Donna Vorreyer: There is a reason civilizations were built around rivers. Fresh water for drinking, for cooking, for planting, for animals. Food sources. Transportation. So when a landscape is “unrivered,” through drought or sprawl or natural disaster, everything around it also becomes lost. I started to think about the idea of droughts in a lifetime, how we are drained of certain things that have defined us.

For me, it started with early menopause. My body literally stopped flowing, and the thing that I had been taught made me a woman was gone. And of course, I’m aging and all the fun physical things that come with it, so vitality and youth are ebbing. Then in 2018, I lost both of my parents, to whom I was very close. That loss led to a lot of questioning of the faith I had been raised in. Then lockdown came. Then I retired from teaching, the only job I had ever known as an adult for 36 years. With that retirement also came the loss of relationships I had thought were friendships, but were merely relationships of proximity and convenience.  So when I was reaching for a concept, a word that would encompass the feeling of losing the most grounding elements of identity, “unrivered” seemed correct.  In the poem you mentioned, “rivering” is a direct reference to menstruation/menopause, but the idea of being unrivered hopefully resonates in multiple ways as a reference to loss in general, to what is drained from you as you age. And so, how does one reroute the waters? Come up with new ways to see the self and the world? You “salvage a self, unrivered.” 

LD: Religious imagery is a strong, recurring theme in this collection, as evident in the mentions of transubstantiation, stigmata, apostasy, and even snakes. How has your own relationship with Christianity or Catholicism shaped the way these themes appear in your work?

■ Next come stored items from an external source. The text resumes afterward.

Lemma manual_end_inv s m b :
  sys_inv s -> callers s !! m = Some b -> m_done (get_manual (ctl (db s)) m) = true ->
  sys_inv (s <| db ::= fun d => snd (RunManualCompaction_end m d) |> <| callers ::= delete m |>).
Proof.
  intros S Hm Hdone.
  destruct (manual_caller _ _ _ _ (sv_manual _ S) m b Hm) as (x & Hx & Hg & Hph).
  rewrite Hg in Hdone.
  assert (m_in_progress x = false /\ pend (is_manual m) s = 0 /\
    total (runs_manual m) (running_compactions s) = 0) as (Hip & Hp & Hr).
  { inversion Hph; subst; try congruence; done. }
  destruct (sv_manual _ S) as [M1 M2 M3 M4].
  destruct (remove_first_spec m _ M2) as (q & Eq & Hnd & Hq); [apply M3; eauto|].
  assert (snd (RunManualCompaction_end m (db s)) = (db s) <| ctl := (ctl (db s))
    <| manual_compaction_dequeue_ := q |> <| bg_cv_signals ::= Datatypes.S |> <| manuals ::= delete m |> |>) as E.
  { unfold RunManualCompaction_end. cbn [snd set ctl SignalAll fams jobs].
    rewrite Hg, Hip, (ctl_assert_true (negb false)) by done.
    rewrite (ctl_assert_true (HasPendingManualCompaction _))
      by (by eapply manual_pending; [apply S|]).
    unfold RemoveManualCompaction. rewrite Eq. done. }
  eapply (sys_inv_calls s _ ((ctl (db s)) <| manual_compaction_dequeue_ := q |>
    <| bg_cv_signals ::= Datatypes.S |> <| manuals ::= delete m |>)); try done.
  - intros i. apply (pend_holds_frame s _ m i); [|done].
    intros m' Hne. unfold get_manual. cbn. by rewrite lookup_delete_ne.
  - split; cbn; try done.
    + intros m'. rewrite Hq, M3. destruct (decide (m = m')) as [<-|Hne].
      * rewrite lookup_delete_eq. split; [tauto|]. by intros [? ?].
      * rewrite lookup_delete_ne by done. naive_solver.
    + intros m'. destruct (decide (m = m')) as [<-|Hne].
      * by rewrite !lookup_delete_eq.
      * rewrite !lookup_delete_ne by done. apply M4.
  - intros i [Hi|(m' & y & Hy & <-)]; [apply S; by left|]. cbn in Hy.
    apply lookup_delete_Some in Hy as [_ Hy]. apply S. right. by exists m', y.
Qed.

Lemma callers_same s m b : callers s !! m = Some b -> s <| callers ::= insert m b |> = s.
Proof. intros H. destruct s; cbn in *. by rewrite insert_id. Qed.

Lemma upd_manual_compose m f g c :
  upd_manual m g (upd_manual m f c) = upd_manual m (fun x => g (f x)) c.
Proof.
  unfold upd_manual, ctl_assert. destruct c; cbn. f_equal.
  - apply map_eq. intros i. rewrite !lookup_alter. repeat case_decide; try done.
    subst. by destruct (manuals !! _).
  - rewrite <- andb_assoc. f_equal. rewrite lookup_alter_eq.
    by destruct (manuals !! m).
Qed.

(** Only the flags of a call without jobs change. *)
Lemma idle_upd_inv s m f b b' :
  sys_inv s -> callers s !! m = Some b -> pend (is_manual m) s = 0 ->
  (forall x, m_cfd (f x) = m_cfd x) ->
  (forall x, manual_phase x b 0 0 -> manual_phase (f x) b' 0 0) ->
  total (runs_manual m) (running_compactions s) = 0 ->
  sys_inv (s <| db ::= fun d => d <| ctl ::= upd_manual m f |> |> <| callers ::= insert m b' |>).
Proof.
  intros S Hm Hp Hf Hph Hr.
  destruct (manual_caller _ _ _ _ (sv_manual _ S) m b Hm) as (x & Hx & Hg & Hx').
  cbn beta in Hx'. rewrite Hp, Hr in Hx'.
  eapply (sys_inv_calls s _ (upd_manual m f (ctl (db s)))); try done.
  - intros i. apply (pend_holds_frame s _ m i); [|done]. intros m' Hne. by apply get_upd_manual_ne.
  - eapply (manual_inv_upd _ _ _ _ (sv_manual _ S)); [done|done| |done].
    cbn beta. rewrite Hp, Hr. by apply Hph.
  - intros i Hi. apply S. exact (upd_manual_pinned m f (db s) i Hf Hi).
Qed.

Lemma manual_wake_inv s m b b' d :
  sys_inv s -> callers s !! m = Some b -> RunManualCompaction_wake m b (db s) = (b', d) ->
  sys_inv (s <| db := d |> <| callers ::= insert m b' |>).
Proof.
  intros S Hm E. unfold RunManualCompaction_wake in E.
  destruct (manual_caller _ _ _ _ (sv_manual _ S) m b Hm) as (x & Hx & Hg & Hph).
  destruct (b && m_incomplete (get_manual (ctl (db s)) m)) eqn:Eb.
  - bprop. subst b. injection E as <- Ed. rewrite Hg in H0.
    assert (m_in_progress x = false /\ pend (is_manual m) s = 0 /\
      total (runs_manual m) (running_compactions s) = 0) as (Hip & Hp & Hr)
      by (inversion Hph; subst; try congruence; done).
    set (f := fun x : ManualCompaction => x <| m_incomplete := false |>).
    assert (sys_inv (s <| db ::= fun d => d <| ctl ::= upd_manual m f |> |>
      <| callers ::= insert m false |>)) as S1.
    { apply (idle_upd_inv s m f true false); try done.
      intros y Hy. constructor. by inversion Hy. }
    assert ((db s) <| ctl ::= upd_manual m f |> = d) as <-; [|exact S1].
    rewrite <- Ed. cbn [set fams jobs ctl]. by rewrite Hg, Hip, ctl_assert_true.
  - injection E as <- <-. assert (s <| db := db s |> = s) as -> by (by destruct s).
    by rewrite callers_same.
Qed.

DV: My relationship with faith changed while caring for and then losing my parents during lockdown, which happened shortly after. I struggled (and still do) with how to reconcile the faith I was raised in with the harsh realities of grief and isolation and global loss. I still find solace in and seek out places where I feel the pull of the spiritual—sometimes in expected places, like churches, and sometimes in unexpected ones, like viewing a bank of clouds or watching the movement of light on water. When the concept of self is wavering or uncertain, the desire to connect or reconnect with something larger than the self becomes very strong. A desire for connection with the divine, however one defines it, can be a grounding force.

LD: In “Coppering,” you highlight Dorothy Hood’s 1977 painting Copper Signal as the inspiration behind this ekphrastic poem. How did you build on this piece of visual art to bring a deeper meaning to it? How is the poem interacting with Copper Signal, and what are you hoping your poem adds to the conversation?

DV: I first saw this painting in San Antonio while attending AWP. The painting is mostly rust/red with a split or chasm of those colors that leads to a jagged brilliant blue that then fades into a deep midnight in the bottom left corner. One of the phrases I wrote in my notebook in the museum that day was “blood-rock/blue-vein,” and the poem builds from a description of the abstract landscape in the painting to a reference to the menopausal body, still “thick with life and howling.” Copper is often associated with blood—the color, smell, and taste—and it seemed like a natural progression as I drafted the poem. There is also a deep rift in the painting, something divisive that separates one side of the canvas from the other. To me, that seemed like a clear image of a breakage, a major change. I don’t know if it adds anything to the conversation about Hood’s painting. I only know how it felt to me in that moment.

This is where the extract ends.